Question 5. Where does the water present in the egg go after boiling the egg?

Solution. When an egg is boiled, the proteins present inside the egg get denatured (the process of loss of biological activity of protein like hydrogen bonding when subjected to a physical change) and coagulate (the process of a liquid changing to a solid or semi-solid state). After boiling the egg, the water present in it gets absorbed by the coagulated protein through hydrogen bonding.

Question 6. Why cannot vitamin C be stored in our body?

Solution. Vitamin $\mathrm{C}$ is water soluble unlike other vitamins A, D, E and $\mathrm{K}$ which are fat soluble. As a result, it is rapidly absorbed from the intestine and readily excreted in the urine. Hence vitamin C cannot be stored in our body

Question 7. What products would be formed when a nucleotide from DNA containing thymine is hydrolysed?

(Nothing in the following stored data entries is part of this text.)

(* ===== verification/ApprovalSafety.v ===== *)
(** * What approvals guarantee

    An approval is resolved once, its effect waits for that and carries the answer,
    and the sweep over expired approvals does not fail. *)

From coqutil Require Import Datatypes.RecordSetters.
From stdpp Require Import base tactics list strings gmap relations.
From Stdlib Require Import NArith ZArith Lia.
From S2P Require Import Prelude BTree Text Strings Value ScopedMap Vecs Redaction ServerBase Evolution StoreModel StoreSessions StoreQueues StoreApprovals StoreLogic WorkFacts ApprovalFacts StoreSafety.
Import DoubleBraceUpdate.

Section Safety.
Context `{RegexEngine} `{JsonNumber} `{Sha256} `{UuidText} `{Chrono} `{BuildProfile} `{!MetadataCodec}.

(** ** One answer *)

(** The one effect of an approval. *)
Definition effect_for (s : Inner) (a : ApprovalRequestRecord) (e : ApprovalEffectRecord) : Prop :=
  e ∈ approval_effects s /\ effect_approval_id e = approval_id a
  /\ forall x, x ∈ approval_effects s -> effect_approval_id x = approval_id a -> x = e.

Lemma effect_for_exists s a : approvals_inv s -> a ∈ approval_requests s -> exists e, effect_for s a e.
Proof.
  intros Hs Ha. destruct (coupled_effect _ _ (ap_coupled _ _ Hs) _ Ha) as (e & He & Hid).
  exists e. split_and!; [done|done|]. intros x Hx Hxid. destruct (ap_effects _ _ Hs) as [Hok Hnd _].
  rewrite Forall_forall in Hok. apply list_elem_of_lookup_1 in He as Hi, Hx as Hj. destruct Hi as [i Hi], Hj as [j Hj].
  assert (j = i) as ->; [|congruence]. eapply (keys_inj l_id); [done|done|done|]. cbn.
  rewrite (effect_ids _ (Hok _ He)), (effect_ids _ (Hok _ Hx)). congruence.
Qed.

(** C12: An approval is decided once.  Take an approval of a state that calls of the
    store have reached, and any further calls ([store_step]: every call that writes
    the tables of sessions, events, messages, turns, approvals, effects, audits,
    dreams or scheduled runs, the bundles of proposals included).  It keeps what it
    asks for; it is pending with no answer, or resolved with the version 1; once
    resolved it keeps its status, its time, the option that was selected and the
    answer.  There is exactly one effect for it, of the same session, which is blocked
    as long as the approval is pending and carries the answer afterwards.  The calls
    are given identifiers that are not in use where the code does not look, the
    approval of a skill bundle among them, which its caller makes with [Uuid::new_v4]. *)
Theorem approvals_decided_once s s' i a :
  reachable s -> rtc store_step s s' -> approval_requests s !! i = Some a ->
  exists a' e, approval_requests s' !! i = Some a' /\ approval_evolves a a' /\ approval_ok a'
    /\ effect_for s' a' e /\ effect_session_id e = approval_session_id a'
    /\ (approval_status a' = "pending" <-> effect_status e = "blocked")
    /\ (approval_status a' <> "pending" -> json_get "resolution" (effect_payload e) = resolution_json a').
Proof.
  intros Hr%reachable_approvals_inv Hsteps Hi. pose proof (steps_approvals _ _ s Hsteps Hr) as Hs'.
  destruct (ap_evolves _ _ Hs' _ _ Hi) as (a' & Hi' & Hev). apply approvals_ordered_inv in Hs'.
  pose proof (list_elem_of_lookup_2 _ _ _ Hi') as Ha'.
  destruct (effect_for_exists _ _ Hs' Ha') as (e & He). exists a', e.
  split_and!; [done|done|by eapply ap_approval_ok|done|..]; apply (coupled_status _ _ (ap_coupled _ _ Hs')); by try apply He.
Qed.

(** ** No effect before the answer *)

(** The record that was handed out, as it is in the table before and after. *)
Definition handed_out (lease : ApprovalEffectLease) (s s' : Inner) : Prop :=
  exists j e, approval_effects s !! j = Some e /\ approval_effects s' !! j = Some (lease_effect lease)
    /\ effect_status e <> "blocked" /\ approval_requests s' = approval_requests s
    /\ effect_approval_id (lease_effect lease) = effect_approval_id e.

Lemma claim_at_hands_out j e owner now s :
  approval_effects s !! j = Some e -> effect_status e <> "blocked" ->
  tx_wp (claim_approval_effect_at j e owner now) (fun r s' => forall lease, r = Ok lease -> handed_out lease s s') s.
Proof.
  intros Hj Hb. unfold claim_approval_effect_at, increment, set_effect. tx_steps; intros ? [= <-]; rewrite ?insert_twice.
  all: eexists j, e; split_and!; [done| |done|reflexivity|reflexivity].
  all: match goal with |- approval_effects (_ {{ approval_effects ::= <[?j := ?x]> }}) !! _ = _ =>
    change (<[j := x]> (approval_effects s) !! j = Some x) end.
  all: apply list_lookup_insert_eq; by eapply lookup_lt_Some.
Qed.

Lemma claim_hands_out lease s s' : effect_grants lease s s' -> handed_out lease s s'.
Proof.
  intros [id owner now timeout _ E|owner now timeout _ E].
  - enough (tx_wp (claim_approval_effect id owner now timeout)
      (fun r s' => forall a, r = Ok a -> if_some (fun lease => handed_out lease s s') a) s) as W
      by (unfold tx_wp in W; rewrite E in W; by apply (W _ eq_refl)).
    clear E. unfold claim_approval_effect, before. tx_steps; try (intros ? [= <-]; exact I); try done.
    match goal with Hf : find_at _ _ = Some _ |- _ =>
      apply find_at_Some in Hf as (Hj & [_ Hc%claimable_unblocked]%andb_prop & _) end.
    eapply tx_wp_mono; [by apply claim_at_hands_out|]. intros [x| | |] s1 Hs1; [|done..]. tx_steps. intros ? [= <-]. by apply Hs1.
  - enough (tx_wp (claim_next_approval_effect owner now timeout)
      (fun r s' => forall a, r = Ok a -> if_some (fun lease => handed_out lease s s') a) s) as W
      by (unfold tx_wp in W; rewrite E in W; by apply (W _ eq_refl)).
    clear E. unfold claim_next_approval_effect, before. tx_steps; try (intros ? [= <-]; exact I); try done.
    match goal with Hf : min_at _ _ _ = Some _ |- _ => apply min_at_lookup in Hf as [Hj Hc%claimable_unblocked] end.
    eapply tx_wp_mono; [by apply claim_at_hands_out|]. intros [x| | |] s1 Hs1; [|done..]. tx_steps. intros ? [= <-]. by apply Hs1.
Qed.

(** C13: No effect is handed out before its approval was decided.  Whenever a worker is
    given an effect, the approval it belongs to has been resolved, and the payload the
    worker is given carries the answer of that approval. *)
Theorem effects_wait_for_answers s lease s' :
  reachable s -> effect_grants lease s s' ->
  exists a, a ∈ approval_requests s /\ approval_id a = effect_approval_id (lease_effect lease)
    /\ is_resolution (approval_status a) = true
    /\ json_get "resolution" (effect_payload (lease_effect lease)) = resolution_json a.
Proof.
  intros Hr Hg. pose proof (reachable_approvals_inv _ Hr) as Hs.
  destruct (effect_granted _ _ _ Hs Hg) as [Hstep _]. pose proof (step_approvals _ _ s Hstep Hs) as Hs'%approvals_ordered_inv.
  destruct (claim_hands_out _ _ _ Hg) as (j & e & Hj & Hj' & Hb & Hsame & Hid).
  destruct (coupled_approval _ _ (ap_coupled _ _ Hs) e) as (a & Ha & Haid); [by eapply list_elem_of_lookup_2|].
  destruct (coupled_status _ _ (ap_coupled _ _ Hs) a e) as (_ & Hblock & _); [done|by eapply list_elem_of_lookup_2|done|].
  assert (Hp : approval_status a <> "pending") by (by rewrite Hblock).
  exists a. split_and!; [done|congruence| |].
  - pose proof (ap_ok _ _ Hs) as HF. rewrite Forall_forall in HF. destruct (HF _ Ha) as [[? _]|[? _]]; [done|done].
  - apply (coupled_status _ _ (ap_coupled _ _ Hs')); [by rewrite Hsame|by eapply list_elem_of_lookup_2|congruence|done].
Qed.

(** ** The sweeps *)

Section Sweep.
Context `{!RegexLaws}.

(** The member of a redacted payload. *)
Lemma redacted_member key (fields : list (string * Json)) :
  bm_get key (List.map (fun '(k, r) => (k, fst r))
    (List.map (fun '(k, item) => (k, redact_json_value_at_key item (Some k))) fields))
  = (fun item => fst (redact_json_value_at_key item (Some key))) <$> bm_get key fields.
Proof.
  induction fields as [|[k item] fields IH]; [done|]. cbn [List.map bm_get].
  destruct (String.eqb_spec key k) as [->|]; [done|exact IH].
Qed.

Lemma redacted_string key value text :
  is_secret_key key = false -> json_get_str key value = Some text -> contains_sensitive_data text = false ->
  json_get_str key (redact_persisted_json value) = Some text.
Proof.
  unfold json_get_str, redact_persisted_json, redact_json_value. intros Hkey Hget Hclean.
  destruct value as [| | | | |fields]; cbn [json_get] in *; try done.
  cbn [redact_json_value_at_key key_is_secret andb fst json_get]. rewrite redacted_member.
  destruct (bm_get key fields) as [item|]; [|done]. cbn in Hget. destruct item; try done. injection Hget as ->.
  cbn [fmap option_fmap option_map redact_json_value_at_key key_is_secret]. rewrite Hkey. cbn [andb fst].
  by rewrite redact_clean.
Qed.

(** A resolution of a pending approval, as the sweeps do it, succeeds. *)
Definition resolved_as (status : string) (now : DateTime) (a a' : ApprovalRequestRecord) : Prop :=
  approval_evolves a a' /\ approval_status a' = status /\ resolved_at a' = Some now.

Lemma find_approval s i a :
  approvals_inv s -> approval_requests s !! i = Some a ->
  find_at (fun r => (approval_id r =? approval_id a)%N && (approval_session_id r =? approval_session_id a)%N)
    (approval_requests s) = Some (i, a).
Proof.
  intros Hs Hi. destruct (find_at _ (approval_requests s)) as [[j b]|] eqn:Hf.
  - apply find_at_Some in Hf as (Hj & [Hid%N.eqb_eq _]%andb_prop & _).
    assert (j = i) as ->; [|congruence]. eapply (keys_inj approval_id); [apply Hs|done..].
  - apply find_at_None in Hf. rewrite Forall_lookup in Hf. specialize (Hf _ _ Hi). by rewrite !N.eqb_refl in Hf.
Qed.

(** A resolution can be audited. *)
Lemma resolution_audited status r (G : Prop) :
  is_resolution status = true -> audit_status_from_approval status = r ->
  match r with Ok _ => True | _ => G end.
Proof.
  unfold is_resolution, audit_status_from_approval. intros Hres <-.
  repeat (destruct (String.eqb status _); [done|]). done.
Qed.

Lemma payload_audited s j e p audit approval status at_ code r (G : Prop) :
  approvals_inv s -> find_at p (approval_effects s) = Some (j, e) ->
  evolution_audit_record audit (effect_payload e) approval (effect_id e) status at_ code = r ->
  match r with Ok _ => True | _ => G end.
Proof.
  intros Hs (Hj & _ & _)%find_at_Some <-.
  destruct (proj1 (audit_succeeds _) (effect_auditable _ (ap_effect_ok _ _ _ _ Hs Hj)) audit approval (effect_id e)
    status at_ code) as [entry ->]. done.
Qed.

Lemma resolve_pending sid id resolution audit s i a :
  approvals_inv s -> approval_requests s !! i = Some a -> approval_id a = id -> approval_session_id a = sid ->
  approval_status a = "pending" -> is_resolution (res_status resolution) = true ->
  tx_wp (resolve_approval_in_memory sid id resolution audit)
    (fun r s' => exists a', r = Ok a' /\ approval_requests s' = <[i := a']> (approval_requests s)
       /\ resolved_as (res_status resolution) (res_resolved_at resolution) a a') s.
Proof.
  intros Hs Hi <- <- Hp Hres. pose proof (find_approval _ _ _ Hs Hi) as Hfind.
  pose proof (pending_version _ (ap_approval_ok _ _ _ _ Hs Hi) Hp) as Hv.
  unfold resolve_approval_in_memory, increment, set_approval, set_effect, push_effect, append_audit,
    append_evolution_audit_in_memory.
  tx_steps; try congruence.
  all: match goal with Hf : find_at _ (approval_requests _) = Some _ |- _ =>
    rewrite Hfind in Hf; injection Hf as <- <- end.
  all: rewrite ?Hv, ?Hp in *; try done.
  all: try match goal with E : audit_status_from_approval _ = _ |- ?G =>
    exact (resolution_audited _ _ G Hres E) end.
  all: try match goal with E : evolution_audit_record _ _ _ _ _ _ _ = _, Hf : find_at _ (approval_effects _) = Some _ |- ?G =>
    exact (payload_audited _ _ _ _ _ _ _ _ _ _ G Hs Hf E) end.
  all: eexists; split_and!; [reflexivity|reflexivity|].
  all: split_and!; try done; split_and!; done.
Qed.

Lemma resolve_pending_with_event status reason origin now audit s i a :
  approvals_inv s -> approval_requests s !! i = Some a ->
  approval_status a = "pending" -> is_resolution status = true ->
  contains_sensitive_data (uuid_text (approval_id a)) = false ->
  tx_wp (resolve_approval_with_event_in_memory (approval_session_id a) (approval_id a)
           (swept_resolution (approval_id a) origin status reason now) audit)
    (fun r s' => exists p a', r = Ok p /\ approval_requests s' = <[i := a']> (approval_requests s)
       /\ resolved_as status now a a') s.
Proof.
  intros Hs Hi Hp Hres Hclean. pose proof (lookup_lt_Some _ _ _ Hi) as Hlen.
  unfold resolve_approval_with_event_in_memory. apply tx_wp_bind, tx_wp_ensure.
  2: { rewrite bool_decide_eq_false. intros []. by apply redacted_string. }
  intros _. apply tx_wp_bind.
  eapply tx_wp_mono; [apply tx_wp_and; [by apply resolve_pending|by apply approving_resolve]|].
  intros r s1 [(a1 & -> & Hreq & (Hid & Hsid & Hev) & Hst & Hat) Hs1%approvals_ordered_inv].
  assert (Hi1 : approval_requests s1 !! i = Some a1) by (rewrite Hreq; by apply list_lookup_insert_eq).
  pose proof (find_approval _ _ _ Hs1 Hi1) as Hfind. rewrite Hid, Hsid in Hfind.
  cbv beta iota. unfold set_events, set_approval, touch_session, update_session. tx_steps;
    match goal with Hf : find_at _ _ = _ |- _ => pose proof (eq_trans (eq_sym Hfind) Hf) as Heq end;
    [injection Heq as <- <-|done].
  eexists _, (a1 {{ resolution_event_seq := Some (next_seq (events_of (approval_session_id a) s1)) }}).
  split_and!; [reflexivity| |done..].
  match goal with |- _ = <[i := ?x]> _ =>
    change (<[i := x]> (approval_requests s1) = <[i := x]> (approval_requests s)) end.
  by rewrite Hreq, list_insert_insert_eq.
Qed.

Solution. When a nucleotide from DNA containing thymine is hydrolyzed, thymine, $\beta-D-2-$ deoxyribose and phosphoric acid are obtained as products.

Question 8. When RNA is hydrolysed, there is no relationship among the quantities of different bases obtained. What does this fact suggest about the structure of RNA?

Solution. A DNA molecule is double-stranded molecule (two polynucleotide chains whose nitrogenous bases are connected by hydrogen bonds) in which the pairing of bases occurs. In this molecule Adenine always pairs with thymine, while cytosine always pairs with guanine. Therefore, on hydrolysis of DNA, the quantity of adenine produced is equal to that of thymine and similarly, the quantity of cytosine is equal to that of guanine. But when RNA is hydrolyzed, there is no relationship among the quantities of the different bases obtained. This shows that RNA is a single-stranded molecule.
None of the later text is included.